Ontario spent $44M on strike that never happened

- ALLISON JONES

TORONTO — Ontario spent more than $44 million preparing for a correction­al strike that never happened, The Canadian Press has learned.

The Liberal government has publicly said it spent $8.5 million on training and renovating spaces in the province’s jails in the event that managers had to run the facilities on a 24-hour basis during a strike.

But an itemized list of strike preparatio­n expenditur­es requested by The Canadian Press through the Freedom of Informatio­n Act shows the estimated total is actually $44,380,472.45.

Nearly $32 million of that was spent on one-time expenses, including accommodat­ions for managers and private security.

Less than a third of the total was spent on items that were ultimately repurposed for regular use in correction­al facilities, such as $3.2 million worth of food and beverages, $1.1 million for beds, mattresses and partitions, $866,000 in medical supplies and $776,000 in safety equipment.

A three-year deal reached Jan. 9 with 6,000 correction­al and probation officers averted a threatened strike, but by that time correction­al managers and managers from across the public service had already been brought in to the jails.

The document pegs the cost of redeployin­g 2,000 managers at about $6.7 million.

About $15.8 million was spent on trailers placed on the jail grounds where managers would live during a strike.

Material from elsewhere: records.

(** The [for] loop; [None] when the task returns from within it. *)
Fixpoint send_entries (es : list StreamEntry) (current : Z) (c : Channel T) : option Z * Channel T :=
  match es with
  | [] => (Some current, c)
  | e :: es =>
      match decode_value T (Some (se_value e)) (se_serialization e) with
      | Ok v =>
          let '(c, sent) := tx_send (Ok v) c in
          if sent then send_entries es (wrap_i32 (se_offset e + 1)) c else (None, c)
      | Err err => (None, tx_send_error err c)
      end
  end.

(** One turn: where to go on from and whether it had entries, or [None] when
    the task is over. *)
Definition read_stream_async_turn (workflow_id key : string) (current : Z) (c : Channel T)
    : M (option (Z * bool) * Channel T) :=
  batch ← attempt (read_stream_entries workflow_id key current);
  match batch with
  | Err e => mret (None, tx_send_error e c)
  | Ok (entries, closed) =>
      let got := negb (bool_decide (entries = [])) in
      match send_entries entries current c with
      | (None, c) => mret (None, c)
      | (Some current, c) =>
          if (closed : bool) then mret (None, c)
          else
            wait;;
            status ← attempt (get_status workflow_id);
            match status with
            | Ok None => mret (None, tx_send_error (non_existent_workflow workflow_id) c)
            | Ok (Some s) =>
                if decide (s ≠ "PENDING" ∧ s ≠ "ENQUEUED") then mret (None, c)
                else mret (Some (current, got), c)
            | Err e => mret (None, tx_send_error e c)
            end
      end
  end.

(** The loop of the task, and whether it is over after [fuel] turns. *)
Fixpoint read_stream_async_loop (fuel : nat) (workflow_id key : string) (current : Z) (c : Channel T)
    : M (bool * Channel T) :=
  match fuel with
  | O => mret (false, c)
  | S fuel =>
      turn ← read_stream_async_turn workflow_id key current c;
      match turn with
      | (None, c) => mret (true, c)
      | (Some (current, got), c) =>
          (if (got : bool) then mret tt else wait);;
          read_stream_async_loop fuel workflow_id key current c
      end
  end.

(** The spawned task, for a receiver that takes [takes] values. *)
Definition read_stream_async (fuel : nat) (workflow_id key : string) (takes : option nat)
    : M (bool * Channel T) :=
  read_stream_async_loop fuel workflow_id key 0 (mkChannel [] takes).
End task.

(** ** Agreement with the blocking reader *)

Section agreement.
Context `{HE : Env, HJ : SerdeJson, HB : Base64Engine} (T : Type) `{HD : Deserialize T}.

(** The channel of a receiver that stays, having got the values [vs]. *)
Definition received (vs : list T) : Channel T := mkChannel (Ok <$> vs) None.

(** What the channel carries when the reader fails with [e]. *)
Definition failed_after (e : DbosError) (c : Channel T) : Prop :=
  ∃ vs, c = mkChannel ((Ok <$> vs) ++ [Err e]) None.

Lemma tx_send_error_received e vs : failed_after e (tx_send_error e (received vs)).
Proof. by exists vs. Qed.
(** The claiming [UPDATE]. *)
Definition claim (input : DequeueInput) (now : Z) (id : string) : M (option DequeuedWorkflow) :=
  t ← gets_db workflow_status;
  match select_key (λ r, bool_decide (wf_status r = status_str Enqueued)) id t with
  | None => mret None
  | Some r =>
      match claimed_deadline now r with
      | None => raise bigint_out_of_range
      | Some deadline =>
          modify_db (λ d, d <| workflow_status ::= <[id := claimed_row input now deadline r]> |>);;
          mret (Some (mkDequeued id (wf_name r) (wf_inputs r) (wf_serialization r) (wf_config_name r)))
      end
  end.

#[export] Instance DequeuedWorkflow_eq_dec : EqDecision DequeuedWorkflow.
Proof. solve_decision. Defined.

Definition limit_reached (input : DequeueInput) (num_recent : Z) (claimed : list DequeuedWorkflow) : bool :=
  match dq_rate_limit input with
  | Some (limit, _) => bool_decide (limit ≤ Z.of_nat (length claimed) + num_recent)
  | None => false
  end.

Fixpoint claim_all (input : DequeueInput) (now num_recent : Z) (ids : list string)
    (claimed : list DequeuedWorkflow) : M (list DequeuedWorkflow) :=
  match ids with
  | [] => mret claimed
  | id :: ids =>
      if limit_reached input num_recent claimed then mret claimed
      else
        row ← claim input now id;
        claim_all input now num_recent ids
          (match row with Some wf => claimed ++ [wf] | None => claimed end)
  end.

(** How many tasks may be claimed this iteration. *)
Definition task_budget (input : DequeueInput) (t : gmap string wf_row) : Z :=
  let max_tasks := match dq_worker_concurrency input with
                   | Some wc => (wc - dq_local_running_count input) `max` 0
                   | None => dq_max_tasks_per_iteration input
                   end in
  match dq_global_concurrency input with
  | Some gc => max_tasks `min` ((gc - Z.of_nat (count_where (λ _, running input) t)) `max` 0)
  | None => max_tasks
  end.

Section dequeue.
Context `{Env, RowLocks, PgScan}.

Definition rows_locked : M (gset string) := gets (λ w, locked_rows (w_reads w)).

(** The rate-limit gate: the recent starts, and whether it is closed. *)
Definition rate_gate (input : DequeueInput) : M (Z * bool) :=
  match dq_rate_limit input with
  | None => mret (0, false)
  | Some (limit, period) =>
      now ← now_epoch_ms;
      let cutoff := wrap_i64 (now - wrap_i64 (Duration.as_millis period)) in
      t ← gets_db workflow_status;
      let num_recent := Z.of_nat (count_where (λ _, recently_started input cutoff) t) in
      mret (num_recent, bool_decide (limit ≤ num_recent))
  end.
(* ===== verification/Wire.v ===== *)
(** * JSON on the wire

    What the conductor client and the admin server share: reading request
    fields, building objects, decimal text, and the relations that say what a
    request names and an object carries.  The RFC 3339 reader of chrono
    is a class. *)
From S2P Require Import Prelude Errors Json Serialize Database World Status Management.

Local Open Scope string_scope.
Local Open Scope Z_scope.
Local Open Scope list_scope.

(** [chrono::DateTime::parse_from_rfc3339], to epoch milliseconds. *)
Class Rfc3339 := parse_from_rfc3339 : string → option Z.

(** ** Objects *)

(** [serde_json::Map]. *)
Abbreviation Object := (list (string * Value)).

(** [if let Some(v) = v { o.insert(k, json!(v)) }]. *)
Definition insert_opt (k : string) (v : option Value) (o : Object) : Object :=
  match v with Some v => map_insert k v o | None => o end.

Definition json_int (z : Z) : Value := VNumber (NInt z).
(** [json!(z.to_string())]. *)
Definition json_decimal (z : Z) : Value := VString (pretty z).

Lemma map_get_insert_opt_eq k v o :
  map_get k (insert_opt k v o) = match v with Some v => Some v | None => map_get k o end.
Proof. destruct v; [apply map_get_insert_eq|done]. Qed.

Lemma map_get_insert_opt_ne k k' v o : k ≠ k' → map_get k (insert_opt k' v o) = map_get k o.
Proof. intros. destruct v; [by apply map_get_insert_ne|done]. Qed.

(** Finding a key among insertions of literal keys. *)
Ltac map_get_insert :=
  repeat first
    [ rewrite map_get_insert_eq
    | rewrite map_get_insert_opt_eq
    | rewrite map_get_insert_ne by (intros [=])
    | rewrite map_get_insert_opt_ne by (intros [=]) ].

(** ** What an object holds *)

(** Fields, of which some may be absent. *)
Abbreviation Fields := (list (string * option Value)).

(** The object has exactly these fields. *)
Definition carries (o : Object) (fields : Fields) : Prop :=
  ∀ k, map_get k o = match map_get k fields with Some v => v | None => None end.

(** [o'] is [o] with these fields set. *)
Definition extends (o o' : Object) (fields : Fields) : Prop :=
  ∀ k, map_get k o' = match map_get k fields with Some (Some v) => Some v | _ => map_get k o end.

(** Setting them one by one. *)
Definition set_fields (fields : Fields) (o : Object) : Object :=
  fold_left (λ o kv, insert_opt kv.1 kv.2 o) fields o.

Lemma map_get_fresh {A} k (m : list (string * A)) : k ∉ m.*1 → map_get k m = None.
Proof.
  induction m as [|[k' v] m IH]; simpl; [done|]. rewrite not_elem_of_cons. intros [Hne Hm].
  rewrite decide_False by done. by apply IH.
Qed.

Lemma set_fields_extends fields o : NoDup fields.*1 → extends o (set_fields fields o) fields.
Proof.
  unfold set_fields. revert o. induction fields as [|[k v] fields IH]; intros o Hnd k'; simpl; [done|].
  apply NoDup_cons in Hnd as [Hk Hnd]. rewrite IH by done. case_decide as Hkk.
  - subst. rewrite map_get_fresh by done. simpl. rewrite map_get_insert_opt_eq. by destruct v.
  - destruct (map_get k' fields) as [[v'|]|]; [done|simpl; by apply map_get_insert_opt_ne..].
Qed.

Lemma set_fields_carries fields : NoDup fields.*1 → carries (set_fields fields []) fields.
Proof.
  intros Hnd k. rewrite (set_fields_extends fields [] Hnd). by destruct (map_get k fields) as [[]|].
Qed.

(** Literal keys are distinct by computation. *)
Ltac distinct_keys := apply (bool_decide_unpack _); vm_compute; exact I.

(** An array that shows every element, in order. *)
Definition shows_all {A} (shows : A → Value → Prop) (l : list A) (v : Value) : Prop :=
  ∃ vs, v = VArray vs ∧ Forall2 shows l vs.

Lemma map_shows_all {A} (shows : A → Value → Prop) wire (l : list A) :
  (∀ a, shows a (wire a)) → shows_all shows l (VArray (wire <$> l)).
Proof. intros Hs. eexists. split; [done|]. induction l; simpl; by constructor. Qed.

(** ** What a request names *)

(** The texts among the values of an array. *)
Inductive texts_of : list Value → list string → Prop :=
  | texts_nil : texts_of [] []
  | texts_text s vs l : texts_of vs l → texts_of (VString s :: vs) (s :: l)
  | texts_other v vs l : (∀ s, v ≠ VString s) → texts_of vs l → texts_of (v :: vs) l.

(** The names of a field that holds one text or an array of them. *)
Inductive names_in : option Value → list string → Prop :=
  | names_text s : names_in (Some (VString s)) [s]
  | names_array vs l : texts_of vs l → names_in (Some (VArray vs)) l
  | names_none v :
      (∀ s, v ≠ Some (VString s)) → (∀ vs, v ≠ Some (VArray vs)) → names_in v [].

(** The statuses among the names. *)
Inductive statuses_of : list string → list WorkflowStatusType → Prop :=
  | statuses_nil : statuses_of [] []
  | statuses_known s names l : statuses_of names l → statuses_of (status_str s :: names) (s :: l)
  | statuses_unknown name names l :
      (∀ s, name ≠ status_str s) → statuses_of names l → statuses_of (name :: names) l.

Definition text_field (k : string) (v : Value) : option string :=
  match value_get k v with Some (VString s) => Some s | _ => None end.
Definition flag_set (k : string) (v : Value) : Prop := value_get k v = Some (VBool true).
Definition time_field `{Rfc3339} (k : string) (v : Value) : option Z :=
  match value_get k v with Some (VString s) => parse_from_rfc3339 s | _ => None end.
Definition int_field (k : string) (v : Value) : option Z :=
  match value_get k v with Some v => as_i64 v | None => None end.

Lemma texts_of_omap vs : texts_of vs (omap as_str vs).
Proof. induction vs as [|[] vs IH]; simpl; by constructor. Qed.

Lemma statuses_of_omap names : statuses_of names (omap status_from_str names).
Proof.
  induction names as [|name names IH]; simpl; [constructor|].
  destruct (status_from_str name) as [s|] eqn:E.
  - apply status_from_str_Some in E as ->. by constructor.
  - constructor; [|done]. intros s ->. by rewrite status_from_str_str in E.
Qed.

(** [v.get(k).and_then(Value::as_str)]. *)
Definition get_str (k : string) (v : Value) : option string := value_get k v ≫= as_str.
Definition get_i64 (k : string) (v : Value) : option Z := value_get k v ≫= as_i64.
Definition get_bool (k : string) (v : Value) : option bool := value_get k v ≫= as_bool.

Lemma get_str_field k v : get_str k v = text_field k v.
Proof. unfold get_str, text_field. by destruct (value_get k v) as [[]|]. Qed.

Lemma get_i64_field k v : get_i64 k v = int_field k v.
Proof. unfold get_i64, int_field. by destruct (value_get k v). Qed.

Lemma get_bool_field k v : default false (get_bool k v) = true ↔ flag_set k v.
Proof. unfold get_bool, flag_set. destruct (value_get k v) as [[|[]| | | |]|]; naive_solver. Qed.

(** ** Decimal text *)

Definition parses_to (s : string) (z : Z) : Prop := parse_digits 0 s = Some z.

Lemma digit_value_pretty x : (x < 10)%N → digit_value (pretty_N_char x) = Some (Z.of_N x).
Proof.
  intros Hx. assert (∃ n, (n < 10)%nat ∧ x = N.of_nat n) as (n&Hn&->).
  { exists (N.to_nat x). lia. }
  do 10 (destruct n as [|n]; [done|]). lia.
Qed.

Lemma parse_digits_pretty_go x s :
  parse_digits 0 (pretty_N_go x s) = parse_digits (Z.of_N x) s.
Proof.
  revert s. induction (N.lt_wf_0 x) as [x _ IH]; intros s.
  destruct (decide (x = 0)%N) as [->|Hx]; [by rewrite pretty_N_go_0|].
  rewrite pretty_N_go_step by lia. rewrite IH by (apply N.div_lt; lia).
  cbn [parse_digits]. rewrite digit_value_pretty by (apply N.mod_lt; lia). simpl.
  f_equal. rewrite (N.div_mod x 10) at 3 by lia. lia.
Qed.

Lemma parse_digits_pretty_N x : parse_digits 0 (pretty x) = Some (Z.of_N x).
Proof.
  unfold pretty, pretty_N. case_decide as Hx; [by subst|]. by rewrite parse_digits_pretty_go.
Qed.

(** The text of a natural number starts with a digit. *)
Lemma pretty_N_head x :
  ∃ c s d, pretty x = String c s ∧ digit_value c = Some d ∧ parse_digits 0 (String c s) = Some (Z.of_N x).
Proof.
  pose proof (parse_digits_pretty_N x) as Hp.
  destruct (pretty x) as [|c s] eqn:E.
  - exfalso. unfold pretty, pretty_N in E. case_decide as Hx; [done|].
    assert (∀ y t, t ≠ "" → pretty_N_go y t ≠ "") as Hgo.
    { intros y. induction (N.lt_wf_0 y) as [y _ IH]; intros t Ht.
      destruct (decide (y = 0)%N) as [->|]; [by rewrite pretty_N_go_0|].
      rewrite pretty_N_go_step by lia. apply IH; [apply N.div_lt; lia|done]. }
    rewrite pretty_N_go_step in E by lia. by apply Hgo in E.
  - pose proof Hp as Hc. cbn [parse_digits] in Hc. apply bind_Some in Hc as (d&Hd&_).
    by exists c, s, d.
Qed.

(** [i64::to_string] is read back by [str::parse]. *)
Lemma parse_i64_pretty z : in_i64 z → parse_i64 (pretty z) = Some z.
Proof.
  intros Hz. unfold parse_i64, parse_int, in_i64 in *.
  destruct z as [|p|p]; [done| |].
  - change (pretty (Zpos p)) with (pretty (N.pos p)).
    destruct (pretty_N_head (N.pos p)) as (c&s&d&->&Hd&Hp).
    assert (parse_magnitude (String c s) = Some (Zpos p)) as Hm by done.
    destruct (decide (c = "+"%char)) as [->|Hplus]; [done|].
    destruct (decide (c = "-"%char)) as [->|Hminus]; [done|].
    assert ((match String c s with
             | String "+" rest => parse_magnitude rest
             | String "-" rest => if decide (- 2 ^ 63 < 0) then Z.opp <$> parse_magnitude rest else None
             | _ => parse_magnitude (String c s)
             end) = Some (Zpos p)) as ->.
    { rewrite <-Hm. destruct c as [[] [] [] [] [] [] [] []]; done. }
    simpl. by rewrite decide_True by lia.
  - change (pretty (Zneg p)) with (String "-" (pretty (N.pos p))). cbv iota.
    destruct (pretty_N_head (N.pos p)) as (c&s&d&->&_&Hp).
    assert (parse_magnitude (String c s) = Some (Zpos p)) as -> by done.
    rewrite decide_True by lia. simpl. by rewrite decide_True by lia.
Qed.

Another half a million dollars was spent on storage trailers for “cook-chill” meals and $286,000 went to “storage rental costs.”

A further $2.4 million was spent on a logistics co-ordination supplier and $2.2 million on “loading and unloading costs.”

More than $660,000 was spent on security services that went “to provide security guards at the institutio­ns, who were responsibl­e for monitoring the perimeter and providing escorts,” said Lauren Souch, a spokespers­on for Correction­al Services Minister David Orazietti.

The correction­s deal included agreeing to interest arbitratio­n for future contracts, meaning there won’t be another strike threat in the next round of bargaining, the government noted.

Wage issues were sent to an arbitrator, and correction­al officers will be getting 4.4 per cent raises next year after an arbitrator ruled their salaries had fallen behind those of their federal counterpar­ts.